» PROBLEM STATEMENT
All of the data below is to be output exactly as written.

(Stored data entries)
Definition set_requests v s := mkScheduler (config s) v (streaming_queue s) (waiting s) (skipped_waiting s)
  (running s) (finished_req_ids s) (finished_req_ids_dict s) (prev_step_scheduled_req_ids s)
  (num_waiting_for_streaming_input s) (encoder_cache_manager s) (kv_cache_manager s) (current_step s)
  (prefill_capacity_bound s) (sched_step_seq s) (processed_step_seq s) (deferred_frees s) (pause_state s)
  (inflight_prefills s).
Definition set_streaming v n s := mkScheduler (config s) (requests s) v (waiting s) (skipped_waiting s)
  (running s) (finished_req_ids s) (finished_req_ids_dict s) (prev_step_scheduled_req_ids s)
  n (encoder_cache_manager s) (kv_cache_manager s) (current_step s)
  (prefill_capacity_bound s) (sched_step_seq s) (processed_step_seq s) (deferred_frees s) (pause_state s)
  (inflight_prefills s).
Definition set_queues w k s := mkScheduler (config s) (requests s) (streaming_queue s) w k
  (running s) (finished_req_ids s) (finished_req_ids_dict s) (prev_step_scheduled_req_ids s)
  (num_waiting_for_streaming_input s) (encoder_cache_manager s) (kv_cache_manager s) (current_step s)
  (prefill_capacity_bound s) (sched_step_seq s) (processed_step_seq s) (deferred_frees s) (pause_state s)
  (inflight_prefills s).
Definition set_running v s := mkScheduler (config s) (requests s) (streaming_queue s) (waiting s)
  (skipped_waiting s) v (finished_req_ids s) (finished_req_ids_dict s) (prev_step_scheduled_req_ids s)
  (num_waiting_for_streaming_input s) (encoder_cache_manager s) (kv_cache_manager s) (current_step s)
  (prefill_capacity_bound s) (sched_step_seq s) (processed_step_seq s) (deferred_frees s) (pause_state s)
  (inflight_prefills s).
Definition set_finished v d s := mkScheduler (config s) (requests s) (streaming_queue s) (waiting s)
  (skipped_waiting s) (running s) v d (prev_step_scheduled_req_ids s)
  (num_waiting_for_streaming_input s) (encoder_cache_manager s) (kv_cache_manager s) (current_step s)
  (prefill_capacity_bound s) (sched_step_seq s) (processed_step_seq s) (deferred_frees s) (pause_state s)
  (inflight_prefills s).
Definition set_prev_step v s := mkScheduler (config s) (requests s) (streaming_queue s) (waiting s)
  (skipped_waiting s) (running s) (finished_req_ids s) (finished_req_ids_dict s) v
  (num_waiting_for_streaming_input s) (encoder_cache_manager s) (kv_cache_manager s) (current_step s)
  (prefill_capacity_bound s) (sched_step_seq s) (processed_step_seq s) (deferred_frees s) (pause_state s)
  (inflight_prefills s).
Definition set_encoder v s := mkScheduler (config s) (requests s) (streaming_queue s) (waiting s)
  (skipped_waiting s) (running s) (finished_req_ids s) (finished_req_ids_dict s) (prev_step_scheduled_req_ids s)
  (num_waiting_for_streaming_input s) v (kv_cache_manager s) (current_step s)
  (prefill_capacity_bound s) (sched_step_seq s) (processed_step_seq s) (deferred_frees s) (pause_state s)
  (inflight_prefills s).
Definition set_kv v s := mkScheduler (config s) (requests s) (streaming_queue s) (waiting s)
  (skipped_waiting s) (running s) (finished_req_ids s) (finished_req_ids_dict s) (prev_step_scheduled_req_ids s)
  (num_waiting_for_streaming_input s) (encoder_cache_manager s) v (current_step s)
  (prefill_capacity_bound s) (sched_step_seq s) (processed_step_seq s) (deferred_frees s) (pause_state s)
  (inflight_prefills s).
Definition set_step v b s := mkScheduler (config s) (requests s) (streaming_queue s) (waiting s)
  (skipped_waiting s) (running s) (finished_req_ids s) (finished_req_ids_dict s) (prev_step_scheduled_req_ids s)
  (num_waiting_for_streaming_input s) (encoder_cache_manager s) (kv_cache_manager s) v
  b (sched_step_seq s) (processed_step_seq s) (deferred_frees s) (pause_state s) (inflight_prefills s).
Definition set_deferred a b v s := mkScheduler (config s) (requests s) (streaming_queue s) (waiting s)
  (skipped_waiting s) (running s) (finished_req_ids s) (finished_req_ids_dict s) (prev_step_scheduled_req_ids s)
  (num_waiting_for_streaming_input s) (encoder_cache_manager s) (kv_cache_manager s) (current_step s)
  (prefill_capacity_bound s) a b v (pause_state s) (inflight_prefills s).
Definition set_pause_state v s := mkScheduler (config s) (requests s) (streaming_queue s) (waiting s)
  (skipped_waiting s) (running s) (finished_req_ids s) (finished_req_ids_dict s) (prev_step_scheduled_req_ids s)
  (num_waiting_for_streaming_input s) (encoder_cache_manager s) (kv_cache_manager s) (current_step s)
  (prefill_capacity_bound s) (sched_step_seq s) (processed_step_seq s) (deferred_frees s) v
  (inflight_prefills s).
Definition set_inflight v s := mkScheduler (config s) (requests s) (streaming_queue s) (waiting s)
  (skipped_waiting s) (running s) (finished_req_ids s) (finished_req_ids_dict s) (prev_step_scheduled_req_ids s)
  (num_waiting_for_streaming_input s) (encoder_cache_manager s) (kv_cache_manager s) (current_step s)
  (prefill_capacity_bound s) (sched_step_seq s) (processed_step_seq s) (deferred_frees s) (pause_state s) v.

» TASK SOLUTION
Definition set_requests v s := mkScheduler (config s) v (streaming_queue s) (waiting s) (skipped_waiting s)
  (running s) (finished_req_ids s) (finished_req_ids_dict s) (prev_step_scheduled_req_ids s)
  (num_waiting_for_streaming_input s) (encoder_cache_manager s) (kv_cache_manager s) (current_step s)
  (prefill_capacity_bound s) (sched_step_seq s) (processed_step_seq s) (deferred_frees s) (pause_state s)
  (inflight_prefills s).
Definition set_streaming v n s := mkScheduler (config s) (requests s) v (waiting s) (skipped_waiting s)
  (running s) (finished_req_ids s) (finished_req_ids_dict s) (prev_step_scheduled_req_ids s)
  n (encoder_cache_manager s) (kv_cache_manager s) (current_step s)
  (prefill_capacity_bound s) (sched_step_seq s) (processed_step_seq s) (deferred_frees s) (pause_state s)
  (inflight_prefills s).
Definition set_queues w k s := mkScheduler (config s) (requests s) (streaming_queue s) w k
  (running s) (finished_req_ids s) (finished_req_ids_dict s) (prev_step_scheduled_req_ids s)
  (num_waiting_for_streaming_input s) (encoder_cache_manager s) (kv_cache_manager s) (current_step s)
  (prefill_capacity_bound s) (sched_step_seq s) (processed_step_seq s) (deferred_frees s) (pause_state s)
  (inflight_prefills s).
Definition set_running v s := mkScheduler (config s) (requests s) (streaming_queue s) (waiting s)
  (skipped_waiting s) v (finished_req_ids s) (finished_req_ids_dict s) (prev_step_scheduled_req_ids s)
  (num_waiting_for_streaming_input s) (encoder_cache_manager s) (kv_cache_manager s) (current_step s)
  (prefill_capacity_bound s) (sched_step_seq s) (processed_step_seq s) (deferred_frees s) (pause_state s)
  (inflight_prefills s).
Definition set_finished v d s := mkScheduler (config s) (requests s) (streaming_queue s) (waiting s)
  (skipped_waiting s) (running s) v d (prev_step_scheduled_req_ids s)
  (num_waiting_for_streaming_input s) (encoder_cache_manager s) (kv_cache_manager s) (current_step s)
  (prefill_capacity_bound s) (sched_step_seq s) (processed_step_seq s) (deferred_frees s) (pause_state s)
  (inflight_prefills s).
Definition set_prev_step v s := mkScheduler (config s) (requests s) (streaming_queue s) (waiting s)
  (skipped_waiting s) (running s) (finished_req_ids s) (finished_req_ids_dict s) v
  (num_waiting_for_streaming_input s) (encoder_cache_manager s) (kv_cache_manager s) (current_step s)
  (prefill_capacity_bound s) (sched_step_seq s) (processed_step_seq s) (deferred_frees s) (pause_state s)
  (inflight_prefills s).
Definition set_encoder v s := mkScheduler (config s) (requests s) (streaming_queue s) (waiting s)
  (skipped_waiting s) (running s) (finished_req_ids s) (finished_req_ids_dict s) (prev_step_scheduled_req_ids s)
  (num_waiting_for_streaming_input s) v (kv_cache_manager s) (current_step s)
  (prefill_capacity_bound s) (sched_step_seq s) (processed_step_seq s) (deferred_frees s) (pause_state s)
  (inflight_prefills s).
Definition set_kv v s := mkScheduler (config s) (requests s) (streaming_queue s) (waiting s)
  (skipped_waiting s) (running s) (finished_req_ids s) (finished_req_ids_dict s) (prev_step_scheduled_req_ids s)
  (num_waiting_for_streaming_input s) (encoder_cache_manager s) v (current_step s)
  (prefill_capacity_bound s) (sched_step_seq s) (processed_step_seq s) (deferred_frees s) (pause_state s)
  (inflight_prefills s).
Definition set_step v b s := mkScheduler (config s) (requests s) (streaming_queue s) (waiting s)
  (skipped_waiting s) (running s) (finished_req_ids s) (finished_req_ids_dict s) (prev_step_scheduled_req_ids s)
  (num_waiting_for_streaming_input s) (encoder_cache_manager s) (kv_cache_manager s) v
  b (sched_step_seq s) (processed_step_seq s) (deferred_frees s) (pause_state s) (inflight_prefills s).
Definition set_deferred a b v s := mkScheduler (config s) (requests s) (streaming_queue s) (waiting s)
  (skipped_waiting s) (running s) (finished_req_ids s) (finished_req_ids_dict s) (prev_step_scheduled_req_ids s)
  (num_waiting_for_streaming_input s) (encoder_cache_manager s) (kv_cache_manager s) (current_step s)
  (prefill_capacity_bound s) a b v (pause_state s) (inflight_prefills s).
Definition set_pause_state v s := mkScheduler (config s) (requests s) (streaming_queue s) (waiting s)
  (skipped_waiting s) (running s) (finished_req_ids s) (finished_req_ids_dict s) (prev_step_scheduled_req_ids s)
  (num_waiting_for_streaming_input s) (encoder_cache_manager s) (kv_cache_manager s) (current_step s)
  (prefill_capacity_bound s) (sched_step_seq s) (processed_step_seq s) (deferred_frees s) v
  (inflight_prefills s).
Definition set_inflight v s := mkScheduler (config s) (requests s) (streaming_queue s) (waiting s)
  (skipped_waiting s) (running s) (finished_req_ids s) (finished_req_ids_dict s) (prev_step_scheduled_req_ids s)
  (num_waiting_for_streaming_input s) (encoder_cache_manager s) (kv_cache_manager s) (current_step s)
  (prefill_capacity_bound s) (sched_step_seq s) (processed_step_seq s) (deferred_frees s) (pause_state s) v.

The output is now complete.